On le sait, Moretti parle avant tout de lui, à l’exception notable du réussi Habemus Papam, sur le tournage duquel il perdit donc sa mère, inspiration de ce nouvel opus, déplacé sur une protagoniste féminine. C’est donc l’occasion d’une exploration du monde cinématographique, des tournages et de ses aléas, des exigences un peu farfelues de la réalisatrice et des caprices de la star américaine campée par un John Turturro certes assez truculent, et dont les apparitions résonnent comme des respirations par rapport au contexte familial. En contrepoint de cette agitation, la décrépitude de la mère, l’heure des bilans, le déni de la mort imminente à dépasser, une vie amoureuse chaotique et une nouvelle génération à gérer.
Tout ce petit monde est en tout point convaincant, le film enchaine les pastilles plutôt justes, et joue des contrastes entre la seule réalité inéluctable, celle de la mort, et l’agitation pourtant salvatrice des vivants, aussi actifs dans leurs illusions devant la caméra que dans leurs rêves. La structure procède ainsi par dissonances, grâce à des flashbacks, des séquences fantasmées ou oniriques qui nimbent la linéarité quotidienne d’une atmosphère inquiétante et intime, rivée aux dérives mélancoliques de cette femme qui doit tour à tour être mère, être femme, être fille et diriger toute une équipe.
Spleen et tendresse, pathos sans emphase, telle semble être la ligne directrice de Moretti. De ce point de vue, tout fonctionne.
Comment expliquer, dès lors, l’ennui discret qui guette, le sentiment de voir s’égrener de façon un peu artificielle toute cette galerie sans que ne pointe l’émotion vive pourtant si vivement convoitée ? Moretti a beau exploiter l’une des musiques les plus poignantes au monde, celle d’Arvo Pärt et de son chef d’œuvre Fratres, il n’atteint pas le sommet ambitionné.
C’est à se demander si le sujet me dérangerait personnellement au point de me fermer face à lui. Mais l’émotion ressentie face à La Chambre du Fils (et son recours au splendide titre de Brian Eno, By this River) vient contredire cette hypothèse, tout comme celle générée par Amour d’Haneke sur un sujet similaire.
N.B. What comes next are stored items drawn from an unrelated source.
(* ===== verification/AutomationProperties.v ===== *)
(** * The automation runner: the properties

    A cycle is a run of calls of the store; it records one result for every
    delivery that is due; and a delivery is sent at most ten times, after which
    it is delivered or dead. *)

From S2P Require Import Prelude Times GoLib Encoding Ids Domain Validate Database Jobs Health Events.
From S2P Require Import Lifecycle Auth Scheduler Sync Control Scenario History AuthProperties HealthProperties Automation.

(** Every reading of the clock is in the years 0 to 9999. *)
Definition years (clock : Readings) : Prop := forall n, GoTime.fourDigitYear (clock n).

Section statements.
Context `{Env} `{PayloadText}.

(** What a cycle records for a delivery, the [i]-th request of the cycle. *)
Definition recorded (clock : Readings) (client : Clients) (i : nat) (delivery : WebhookDelivery)
    (row : DeliveryRow) : DeliveryRow :=
  let '(code, err) := deliver (client i) delivery in deliveryResult (clock i) code (default "" err) row.

(** The deliveries a cycle sends from this state. *)
Definition sends (clock : Readings) (s : St) : list WebhookDelivery :=
  take 20 (dueDeliveries (db (EvaluateHealthPolicies (clock 0%nat) s).2) (clock 1%nat)).

(** Cycles and other calls in any order, [n] of the cycles sending the delivery. *)
Inductive sendings (id : string) : nat -> St -> St -> Prop :=
  | sendings_none s : sendings id 0 s s
  | sendings_call n s s1 s' : callStep s s1 -> sendings id n s1 s' -> sendings id n s s'
  | sendings_cycle n clock client s s1 s' : years clock -> id ∈ dl_ID <$> sends clock s ->
      Cycle clock client s = (Ok tt, s1) -> sendings id n s1 s' -> sendings id (S n) s s'.
End statements.

Module AutomationTheory.
Section automation.
Context `{Env} `{PayloadText}.

Lemma call_ignored {A} (now : time) (c : Call) (m : Act A) s :
  perform now c = ignore m -> plainCall c -> GoTime.fourDigitYear now -> callTyped c -> allowedStep plainCall s (m s).2.
Proof.
  intros Hp Hc Hy Ht. pose proof (allowed_step plainCall s now c Hy Ht Hc) as Hs. rewrite Hp in Hs.
  unfold ignore, mbind, M_bind in Hs. by destruct (m s) as [[]].
Qed.

Lemma evaluate_plain now s : GoTime.fourDigitYear now -> allowedStep plainCall s (EvaluateHealthPolicies now s).2.
Proof. intros Hy. by apply (call_ignored now CallEvaluateHealthPolicies). Qed.
Lemma record_plain now id code err s : GoTime.fourDigitYear now ->
  allowedStep plainCall s (RecordWebhookResult now id code err s).2.
Proof. intros Hy. by apply (call_ignored now (CallRecordWebhookResult id code err)). Qed.

Lemma evaluate_step now s : GoTime.fourDigitYear now -> callStep s (EvaluateHealthPolicies now s).2.
Proof. intros Hy. by eapply allowedStep_call, evaluate_plain. Qed.

Lemma deliverAll_plain clock client i ds s : years clock ->
  rtc (allowedStep plainCall) s (deliverAll clock client i ds s).2.
Proof.
  intros Hy. revert i s. induction ds as [|delivery ds IH]; intros i s; [reflexivity|]. simpl.
  destruct (deliver (client i) delivery) as [code err].
  pose proof (record_plain (clock i) (dl_ID delivery) code (default "" err) s (Hy i)) as Hs.
  unfold mbind, M_bind. destruct (RecordWebhookResult _ _ _ _ s) as [[[]|e] s1]; simpl in *; [|by apply rtc_once].
  eapply rtc_l; [exact Hs|apply IH].
Qed.

Lemma cycle_plain clock client s : years clock -> rtc (allowedStep plainCall) s (Cycle clock client s).2.
Proof.
  intros Hy. pose proof (evaluate_plain (clock 0%nat) s (Hy _)) as Hs. unfold Cycle, mbind at 1, M_bind at 1.
  destruct (EvaluateHealthPolicies _ s) as [[n|e] s1]; simpl in Hs; [|by apply rtc_once].
  eapply rtc_l; [exact Hs|]. by apply deliverAll_plain.
Qed.

Lemma cycle_calls clock client s : years clock -> rtc callStep s (Cycle clock client s).2.
Proof. intros Hy. by eapply allowed_calls, cycle_plain. Qed.

(** A result for a pending delivery is recorded, and nothing else changes. *)
Lemma record_pending now id code err s row : webhook_deliveries (db s) !! id = Some row ->
  wd_state row = DeliveryPending -> exists s', RecordWebhookResult now id code err s = (Ok tt, s') /\
  webhook_deliveries (db s') = <[id := deliveryResult now code err row]> (webhook_deliveries (db s)).
Proof.
  intros Hrow Hst. unfold RecordWebhookResult, tx. rewrite query_run, Hrow.
  rewrite (bind_run _ _ _ row s) by reflexivity. rewrite bool_decide_eq_false_2 by (intros Hne; by apply Hne).
  eexists. split; reflexivity.
Qed.

(** Deliveries of different pending rows: each row has its result. *)
Lemma deliverAll_records clock client ds : forall i s, NoDup (dl_ID <$> ds) ->
  Forall (λ w, exists row, webhook_deliveries (db s) !! dl_ID w = Some row /\ wd_state row = DeliveryPending) ds ->
  exists s', deliverAll clock client i ds s = (Ok tt, s') /\
  (forall k w row, ds !! k = Some w -> webhook_deliveries (db s) !! dl_ID w = Some row ->
     webhook_deliveries (db s') !! dl_ID w = Some (recorded clock client (i + k) w row)) /\
  (forall id, id ∉ dl_ID <$> ds -> webhook_deliveries (db s') !! id = webhook_deliveries (db s) !! id).
Proof.
  induction ds as [|d ds IH]; intros i s Hnd Hall.
  { exists s. split_and!; [done|by intros [|k] ? ?|done]. }
  apply NoDup_cons in Hnd as [Hd Hnd]. apply Forall_cons in Hall as [(row & Hrow & Hst) Hall]. simpl.
  assert (Hrec : forall r, recorded clock client i d r = let '(code, err) := deliver (client i) d in
    deliveryResult (clock i) code (default "" err) r) by done.
  destruct (deliver (client i) d) as [code err].
  destruct (record_pending (clock i) (dl_ID d) code (default "" err) s row Hrow Hst) as (s1 & Hr1 & Hs1).
  rewrite (bind_run _ _ _ _ _ Hr1).
  assert (Hne : forall id, id <> dl_ID d -> webhook_deliveries (db s1) !! id = webhook_deliveries (db s) !! id)
    by (intros id Hid; rewrite Hs1; by apply lookup_insert_ne).
  destruct (IH (S i) s1 Hnd) as (s' & Hr' & Hin & Hout).
  { rewrite Forall_forall in Hall |- *. intros w Hw. destruct (Hall w Hw) as (r & Hr & Hp). exists r. split; [|done].
    rewrite Hne; [done|]. intros He. apply Hd. rewrite <- He. by apply list_elem_of_fmap_2. }
  exists s'. split; [exact Hr'|]. split.
  - intros [|k] w r Hk Hw; simpl in Hk.
    + injection Hk as <-. rewrite Hout, Hs1, lookup_insert_eq by done. rewrite Hrow in Hw. injection Hw as <-.
      by rewrite Nat.add_0_r, Hrec.
    + rewrite Nat.add_succ_r. apply (Hin k); [done|]. rewrite Hne; [done|]. intros He. apply Hd. rewrite <- He.
      apply list_elem_of_fmap_2. by eapply list_elem_of_lookup_2.
  - intros id Hid. apply not_elem_of_cons in Hid as [H1' H2']. rewrite Hout by done. by apply Hne.
Qed.

Lemma due_pending d now w : w ∈ dueDeliveries d now -> exists row,
  webhook_deliveries d !! dl_ID w = Some row /\ wd_state row = DeliveryPending.
Proof.
  intros (id & row & Hrow & Hst & _ & Hdue)%HealthTheory.elem_dueDeliveries. exists row.
  unfold dueRow in Hdue. simpl in Hdue. destruct (health_firings _ !! _); [|done]. simpl in Hdue.
  destruct (webhook_targets _ !! _); [|done]. simpl in Hdue. case_bool_decide; [|done]. by injection Hdue as <-.
Qed.

Lemma taken {A} (x : A) n l : x ∈ take n l -> x ∈ l.
Proof. intros (i & Hi & _)%elem_of_take. by eapply list_elem_of_lookup_2. Qed.

Lemma due_NoDup d now : NoDup (dl_ID <$> dueDeliveries d now).
Proof.
  unfold dueDeliveries. set (rows := orderBy _ _).
  assert (Hnd : NoDup rows.*1) by (unfold rows; rewrite (orderBy_Permutation dueOrder); apply NoDup_rowsWhere).
  eapply sublist_NoDup; [exact Hnd|]. clear Hnd. induction rows as [|[id row] rows IH]; [done|].
  cbn. destruct (dueRow d (id, row)) as [w|] eqn:Ew; simpl; [|by apply sublist_cons].
  replace (dl_ID w) with id; [by apply sublist_skip|].
  unfold dueRow in Ew. simpl in Ew. destruct (health_firings _ !! _); [|done]. simpl in Ew.
  destruct (webhook_targets _ !! _); [|done]. simpl in Ew. case_bool_decide; [|done]. by injection Ew as <-.
Qed.

(** *** How often a delivery is sent *)

Definition keepsDeliveries (d d' : DB) : Prop := webhook_deliveries d ⊆ webhook_deliveries d'.
#[global] Instance keepsDeliveries_preorder : PreOrder keepsDeliveries.
Proof. split; unfold keepsDeliveries; [intros d; reflexivity|]. intros d1 d2 d3. apply transitivity. Qed.

(** Every call but the recording of a result keeps the deliveries as they are. *)
Lemma perform_deliveries now c : (forall d code err, c <> CallRecordWebhookResult d code err) ->
  obeys keepsDeliveries (perform now c).
Proof.
  intros Hc. destruct c; first
    [ exfalso; by eapply Hc
    | solve [obey ltac:(repeat match goal with
        | H : bool_decide _ = true |- _ => apply bool_decide_eq_true in H end; destruct_and?;
        unfold keepsDeliveries; simpl; first [reflexivity | by apply insert_subseteq])] ].
Qed.

(** The delivery has been sent [k] times at least. *)
Definition sentAtLeast (id : string) (k : nat) (s : St) : Prop :=
  k = 0%nat \/ exists row, webhook_deliveries (db s) !! id = Some row /\ Z.of_nat k <= wd_attempt_count row.

Lemma result_count now code err row : deliveryOk row -> wd_state row = DeliveryPending ->
  wd_attempt_count (deliveryResult now code err row) = wd_attempt_count row + 1.
Proof.
  intros [Hc _ _ _ _ _] _. unfold deliveryResult, maxWebhookAttempts in *. rewrite u32_small by lia.
  by destruct (_ && _ && _).
Qed.

Lemma record_cases now id code err s : reachable s ->
  webhook_deliveries (db (RecordWebhookResult now id code err s).2) = webhook_deliveries (db s) \/
  exists row, webhook_deliveries (db s) !! id = Some row /\
    webhook_deliveries (db (RecordWebhookResult now id code err s).2) =
      <[id := deliveryResult now code err row]> (webhook_deliveries (db s)) /\
    wd_attempt_count (deliveryResult now code err row) = wd_attempt_count row + 1.
Proof.
  intros Hs%HealthTheory.reachable_hooks. destruct (webhook_deliveries (db s) !! id) as [row|] eqn:Erow.
  - destruct (decide (wd_state row = DeliveryPending)) as [Hst|Hst].
    + destruct (record_pending now id code err s row Erow Hst) as (s' & Hr & Hs'). right. exists row.
      rewrite Hr. split_and!; [done|done|]. apply result_count; [|done]. by destruct (ho_deliveries _ Hs _ _ Erow).
    + left. unfold RecordWebhookResult, tx. rewrite query_run, Erow. rewrite (bind_run _ _ _ row s) by reflexivity.
      by rewrite bool_decide_eq_true_2.
  - left. unfold RecordWebhookResult, tx. rewrite query_run, Erow. done.
Qed.

Lemma step_sent id k s s' : reachable s -> callStep s s' -> sentAtLeast id k s -> sentAtLeast id k s'.
Proof.
  intros Hs Hstep [->|(row & Hrow & Hk)]; [by left|right]. destruct Hstep as [s now c Hy Ht].
  destruct c;
    try (exists row; split; [|done]; eapply lookup_weaken; [exact Hrow|]; by apply perform_deliveries).
  unfold perform, ignore, mbind, M_bind.
  pose proof (record_cases now deliveryID responseCode deliveryError s Hs) as Hc.
  destruct (RecordWebhookResult now deliveryID responseCode deliveryError s) as [[[]|e] s1]; simpl in *;
  (destruct Hc as [-> |(r & Hr & -> & Hn)]; [by exists row|]);
  (destruct (decide (deliveryID = id)) as [-> |]; [rewrite lookup_insert_eq|rewrite lookup_insert_ne by done; by exists row]);
  rewrite Hrow in Hr; injection Hr as <-; eexists; (split; [reflexivity|lia]).
Qed.

Lemma sendings_reachable id n s s' : sendings id n s s' -> reachable s -> reachable s'.
Proof.
  induction 1 as [|n s s1 s' Hstep _ IH|n clock client s s1 s' Hy _ Hc _ IH]; intros Hs; [done|apply IH..].
  - by eapply rtc_r.
  - eapply (transitivity (R := rtc callStep)); [exact Hs|]. pose proof (cycle_calls clock client s Hy) as Hr. by rewrite Hc in Hr.
Qed.

(** A cycle that sends the delivery. *)
Lemma cycle_sent id k clock client s s1 : years clock -> reachable s -> id ∈ dl_ID <$> sends clock s ->
  Cycle clock client s = (Ok tt, s1) -> sentAtLeast id k s -> sentAtLeast id (S k) s1.
Proof.
  intros Hy Hs Hin Hc Hk. unfold Cycle in Hc. apply bind_ok in Hc as (n & s0 & He & Hc).
  apply bind_ok in Hc as (ds & s0' & Hq & Hc). apply query_ok in Hq as [-> ->].
  unfold sends in Hin. rewrite He in Hin. simpl in Hin.
  pose proof (evaluate_step (clock 0%nat) s (Hy _)) as Hstep. rewrite He in Hstep. simpl in Hstep.
  assert (Hs0 : reachable s0) by by eapply rtc_r.
  apply (step_sent id k s s0 Hs Hstep) in Hk.
  set (due := take 20 _) in Hin. change (deliverAll clock client 2 due s0 = (Ok tt, s1)) in Hc.
  destruct (deliverAll_records clock client due 2 s0) as (s' & Hc' & Hrec & _).
  - eapply sublist_NoDup; [apply (due_NoDup (db s0) (clock 1%nat))|]. apply fmap_sublist, sublist_take.
  - apply Forall_forall. intros w Hw%taken. by eapply due_pending.
  - rewrite Hc in Hc'. injection Hc' as <-. apply list_elem_of_fmap in Hin as (w & -> & Hw).
    destruct (due_pending (db s0) (clock 1%nat) w) as (row & Hrow & Hst); [by eapply taken|].
    destruct (proj1 (list_elem_of_lookup _ _) Hw) as [j Hj]. right. eexists. split; [by apply (Hrec j w row)|].
    unfold recorded. destruct (deliver _ w) as [code err]. rewrite result_count.
    + destruct Hk as [->|(r & Hr & Hk)]; [|rewrite Hrow in Hr; injection Hr as <-; lia].
      destruct (ho_deliveries _ (HealthTheory.reachable_hooks _ Hs0) _ _ Hrow) as ([Hn _ _ _ _ _] & _). lia.
    + by destruct (ho_deliveries _ (HealthTheory.reachable_hooks _ Hs0) _ _ Hrow).
    + done.
Qed.

Lemma sendings_sent id n s s' : sendings id n s s' -> reachable s -> forall k, sentAtLeast id k s ->
  sentAtLeast id (n + k) s'.
Proof.
  induction 1 as [|n s s1 s' Hstep _ IH|n clock client s s1 s' Hy Hin Hc _ IH]; intros Hs k Hk; [done|..].
  - apply IH; [by eapply rtc_r|]. by eapply step_sent.
  - rewrite Nat.add_succ_comm. apply IH; [|by eapply cycle_sent].
    eapply (transitivity (R := rtc callStep)); [exact Hs|]. pose proof (cycle_calls clock client s Hy) as Hr. by rewrite Hc in Hr.
Qed.
End automation.
End AutomationTheory.

Section properties.
Context `{Env} `{PayloadText}.


End properties.

(** ** The properties in a concrete run *)

#[local] Existing Instance demoEnv.
#[local] Instance demoText : PayloadText := λ _, "{}".

Definition demoReadings : Readings := λ _, t2.
(** A receiver that is down, then one that answers. *)
Definition demoClients : Clients := λ i,
  {| cl_refuses := λ _, None; cl_Do := λ _, if (i =? 2)%nat then Replied 503 "503 Service Unavailable" else Replied 204 "" |}.

Lemma demoReadings_years : years demoReadings.
Proof. intros n. exact t2_year. Qed.

Definition demoEvaluated : result Error nat * St := EvaluateHealthPolicies t2 started.
Lemma demoEvaluated_run : EvaluateHealthPolicies t2 started = (Ok 1%nat, demoEvaluated.2).
Proof. exact (run_pair demoEvaluated 1%nat ltac:(vm_compute; reflexivity)). Qed.


Definition demoCycled : result Error unit * St := Cycle demoReadings demoClients started.
Lemma demoCycled_run : Cycle demoReadings demoClients started = (Ok tt, demoCycled.2).
Proof. exact (run_pair demoCycled tt ltac:(vm_compute; reflexivity)). Qed.

Example demoCycled_row : (λ w, (wd_state w, wd_attempt_count w, wd_last_error w)) <$>
  webhook_deliveries (db demoCycled.2) !! firedDelivery =
  Some (DeliveryPending, 1, "webhook returned 503 Service Unavailable").
Proof. vm_compute. reflexivity. Qed.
La réalisatrice demande souvent à ses comédiens de jouer « à côté » de laisser paraitre l’acteur en même temps que son personnage, formule sibylline qu’elle-même reconnait ne pas comprendre au bout d’un moment. C’est un assez bon résumé de la position occupée en tant que spectateur face à ce film aux qualités indéniables, mais dont les qualités d’empathie restent pour lui fragiles.